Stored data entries
(* ===== verification/SocketOps.v ===== *)
(** * The operations of the socket table preserve its invariant

    One lemma per operation of [posix/src/socket.rs]: from a well-formed
    table each ends in a well-formed one, on every path, and the references
    in the queues are neither lost nor duplicated.  Operations that do not
    touch references are specified by [quietly]; the others by [world_ok],
    with the references they take from or give to their caller as other
    owners. *)

From S2P Require Import Prelude SocketProtocol SocketRights SocketStream SocketRecord.
From S2P Require Import Socket SocketGraph SocketTable.

Lemma map_err_Ok {E F A} (f : E → F) (r : result E A) a : map_err f r = Ok a ↔ r = Ok a.
Proof. destruct r; naive_solver. Qed.

(** Invert the checks of an operation that succeeded. *)
Ltac inv_socket :=
  inv_result;
  repeat match goal with
  | H : map_err _ _ = Ok _ |- _ => apply map_err_Ok in H
  | H : endpoint _ _ = Ok _ |- _ => apply endpoint_Ok in H
  | H : negb _ = true |- _ => apply negb_true_iff in H
  | H : bool_decide _ = true |- _ => apply bool_decide_eq_true_1 in H
  | H : bool_decide _ = false |- _ => apply bool_decide_eq_false_1 in H
  | H : _ && _ = true |- _ => apply andb_true_iff in H as [? ?]
  | H : _ || _ = false |- _ => apply orb_false_iff in H as [? ?]
  | H : ¬ is_Some _ |- _ => apply eq_None_not_Some in H
  end.

Section ops.
Context {SP : SocketProtocol}.

(** The table stays well-formed and its queues keep their references. *)
Definition quietly (st st' : Streams) : Prop := streams_ok st' ∧ bundles st' ≡ₚ bundles st.

Lemma quietly_refl st : streams_ok st → quietly st st.
Proof. by split. Qed.
Lemma quietly_trans st1 st2 st3 : quietly st1 st2 → quietly st2 st3 → quietly st1 st3.
Proof. intros [_ H1] [H2 H3]. split; [done|by rewrite H3]. Qed.
Lemma quietly_world A others w st : world_ok A others w → quietly (streams w) st → world_ok A others (mkWorld (heap w) st).
Proof. intros [H1 H2] [H3 H4]. split; simpl; [done|by rewrite H4]. Qed.

Lemma update_quietly st i f e :
  streams_ok st → find_endpoint i (entries st) = Some e →
  endpoint_ok (f e) → ep_id (f e) = ep_id e → link (f e) = link e →
  endpoint_bundles (f e) = endpoint_bundles e → quietly st (update i f st).
Proof.
  intros Hst He Hf Hid Hl Hb. split; [by eapply update_ok|].
  destruct (bundles_split _ _ _ He) as (rest & H1 & H2). by rewrite H2, Hb, H1.
Qed.

Lemma update_id st i f e : find_endpoint i (entries st) = Some e → f e = e → update i f st = st.
Proof.
  intros He Hf. destruct st as [nx es]. unfold update. simpl in *. f_equal. revert He.
  induction es as [|x es IH]; simpl; [done|]. destruct (ep_id x =? i).
  - intros [= ->]. by rewrite Hf.
  - intros H. by rewrite IH.
Qed.

(** Solve [endpoint_ok] after setting fields. *)
Ltac set_ok H := destruct H; constructor; simpl; eauto.

Lemma create_quietly alloc request creds st :
  streams_ok st →
  match create alloc request creds st with
  | (st', Ok id) => quietly st st' ∧ id = next st ∧ validate_create request = Ok tt ∧
      entries st' = entries st ++ [fresh_endpoint id (create_kind request) None creds (create_options request)]
  | (st', Err _) => st' = st
  end.
Proof.
  intros Hst. unfold create. destruct (validate_create request) as [[]|] eqn:Ev; [|done].
  destruct (_ || _) eqn:E; [done|]. destruct alloc; simpl; [|done]. split_and!; try done.
  apply orb_false_iff in E as [E1 E2]. apply validate_create_Ok in Ev as (Ho & _ & _ & Hk).
  pose proof (sk_count _ Hst). pose proof (sk_next _ Hst).
  split.
  - apply app_ok; try done; [by apply fresh_endpoint_ok|unfold MAX_SOCKETS in *; lia|lia|].
    apply (graph_create _ _ (sk_graph _ Hst)). lia.
  - unfold bundles. simpl. rewrite bind_app. simpl. by rewrite fresh_endpoint_bundles, !app_nil_r.
Qed.

Lemma create_pair_quietly alloc request creds st :
  streams_ok st →
  match create_pair alloc request creds st with
  | (st', Ok (i, j)) => quietly st st' ∧ i = next st ∧ j = i + 1 ∧ validate_create request = Ok tt ∧
      entries st' = entries st ++
        [fresh_endpoint i (create_kind request) (Some j) creds (create_options request);
         fresh_endpoint j (create_kind request) (Some i) creds (create_options request)]
  | (st', Err _) => st' = st
  end.
Proof.
  intros Hst. unfold create_pair. destruct (validate_create request) as [[]|] eqn:Ev; [|done].
  destruct (_ >? _) eqn:E1; [done|].
  destruct (option_keep _ _) as [second|] eqn:E2; [|done]. destruct alloc; simpl; [|done].
  unfold checked_add in E2. destruct (_ <=? U64_MAX); simpl in E2; [|done].
  destruct (_ <=? MAX_DESCRIPTION_ID) eqn:E3; [|done]. injection E2 as <-. split_and!; try done.
  apply validate_create_Ok in Ev as (Ho & _ & _ & Hk). pose proof (sk_next _ Hst).
  set (e1 := fresh_endpoint (next st) _ _ _ _). set (e2 := fresh_endpoint (next st + 1) _ _ _ _).
  split; [|by unfold bundles; simpl; rewrite bind_app; simpl;
    unfold e1, e2; rewrite !fresh_endpoint_bundles, !app_nil_r].
  set (f1 := fresh_endpoint (next st) (create_kind request) None creds (create_options request)).
  set (f2 := fresh_endpoint (next st + 1) (create_kind request) None creds (create_options request)).
  assert (next st ∉ ids (entries st)) as Hn1 by (apply fresh_id; [done|lia]).
  assert (next st + 1 ∉ ids (entries st)) as Hn2 by (apply fresh_id; [done|lia]).
  assert (graph (entries st ++ [e1; e2]) =
    <[next st := link e1]> (<[next st + 1 := link e2]> (graph (entries st)))) as Hgr.
  { change [e1; e2] with ([e1] ++ [e2]). rewrite app_assoc, graph_app, graph_app by
      (simpl; rewrite ?fmap_app; unfold ids in *; rewrite ?fmap_app; set_solver by lia).
    simpl. by rewrite insert_insert_ne by lia. }
  destruct Hst as [H1 H2 H3 H4 H5]. split; simpl; try lia.
  - unfold ids. rewrite fmap_app. apply NoDup_app. split_and!; [done| |].
    + intros x Hx Hx'. simpl in Hx'. set_solver.
    + simpl. apply NoDup_cons. split; [|apply NoDup_singleton]. rewrite list_elem_of_singleton. lia.
  - rewrite zlen_app. change (zlen [e1; e2]) with 2. lia.
  - intros x [Hx|Hx]%elem_of_app; [by apply H4|]. simpl in Hx.
    apply elem_of_cons in Hx as [Hx|Hx%list_elem_of_singleton]; subst x; by apply fresh_endpoint_ok.
  - rewrite Hgr.
    pose proof (graph_create _ _ H5 (create_kind request) ltac:(lia)) as G1.
    pose proof (graph_create _ _ G1 (create_kind request) ltac:(lia)) as G2.
    replace (next st + 1 + 1) with (next st + 2) in * by lia.
    pose proof (graph_join _ _ G2 (next st) (link f1) (next st + 1) (link f2)) as G3.
    rewrite lookup_insert_ne, lookup_insert_eq, lookup_insert_eq in G3 by lia.
    replace (<[next st:=link e1]> (<[next st + 1:=link e2]> (graph (entries st))))
      with (<[next st:=with_peer (Some (next st + 1)) (link f1)]> (<[next st + 1:=with_peer (Some (next st)) (link f2)]>
        (<[next st + 1:=mkLink (create_kind request) None None None None]>
          (<[next st:=mkLink (create_kind request) None None None None]> (graph (entries st)))))).
    { apply G3; try done. lia. }
    rewrite insert_insert_eq, (insert_insert_ne _ (next st + 1) (next st)) by lia. by rewrite insert_insert_eq.
Qed.

(** ** Options *)

Lemma clamp_range x low high : low ≤ high → low ≤ clamp x low high ≤ high.
Proof. unfold clamp. lia. Qed.

Lemma take_error_quietly id st : streams_ok st → quietly st (fst (take_error id st)).
Proof.
  intros Hst. unfold take_error. destruct (endpoint st id) as [e|] eqn:E; [|by apply quietly_refl].
  apply endpoint_Ok in E. pose proof (find_ok _ _ _ Hst E) as He.
  eapply update_quietly; try done. set_ok He.
Qed.

Lemma set_receive_capacity_quietly id requested st :
  streams_ok st → quietly st (fst (set_receive_capacity_of id requested st)).
Proof.
  intros Hst. unfold set_receive_capacity_of. destruct (endpoint st id) as [e|] eqn:E; [|by apply quietly_refl].
  apply endpoint_Ok in E. pose proof (find_ok _ _ _ Hst E) as He.
  destruct (requested >? I32_MAX); [by apply quietly_refl|].
  assert (MIN_RECEIVE_CAPACITY ≤ clamp requested MIN_RECEIVE_CAPACITY RECEIVE_CAPACITY ≤ RECEIVE_CAPACITY) as Hc
    by (apply clamp_range; unfold MIN_RECEIVE_CAPACITY, RECEIVE_CAPACITY; lia).
  destruct (ep_records e) as [q|] eqn:Eq.
  - pose proof (set_capacity_ok requested q (eo_packets _ He q Eq)) as Hq.
    assert (records (fst (set_capacity requested q)) = records q) as Hr
      by (unfold set_capacity; by destruct (_ >? _)).
    destruct (set_capacity requested q) as [q' r]. simpl in *.
    eapply update_quietly; try done.
    + destruct He as [? Hrec ? ? ? ? ? ? ?]. rewrite Eq in Hrec. constructor; simpl; eauto.
      * rewrite <- Hrec. split; eauto.
      * intros q0 [= <-]. destruct r; [by apply Hq|]. destruct Hq as [-> _]. eauto.
    + unfold endpoint_bundles. simpl. rewrite Eq. unfold record_bundles. by rewrite Hr.
  - simpl. eapply update_quietly; try done. set_ok He.
Qed.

* **Exercise directions**
Copy every line of the data above, beginning with the first and ending with the line that contains "a ↔ r = Ok a.", and give nothing more.

* **Answer box**
(* ===== verification/SocketOps.v ===== *)
(** * The operations of the socket table preserve its invariant

    One lemma per operation of [posix/src/socket.rs]: from a well-formed
    table each ends in a well-formed one, on every path, and the references
    in the queues are neither lost nor duplicated.  Operations that do not
    touch references are specified by [quietly]; the others by [world_ok],
    with the references they take from or give to their caller as other
    owners. *)

From S2P Require Import Prelude SocketProtocol SocketRights SocketStream SocketRecord.
From S2P Require Import Socket SocketGraph SocketTable.

Lemma map_err_Ok {E F A} (f : E → F) (r : result E A) a : map_err f r = Ok a ↔ r = Ok a.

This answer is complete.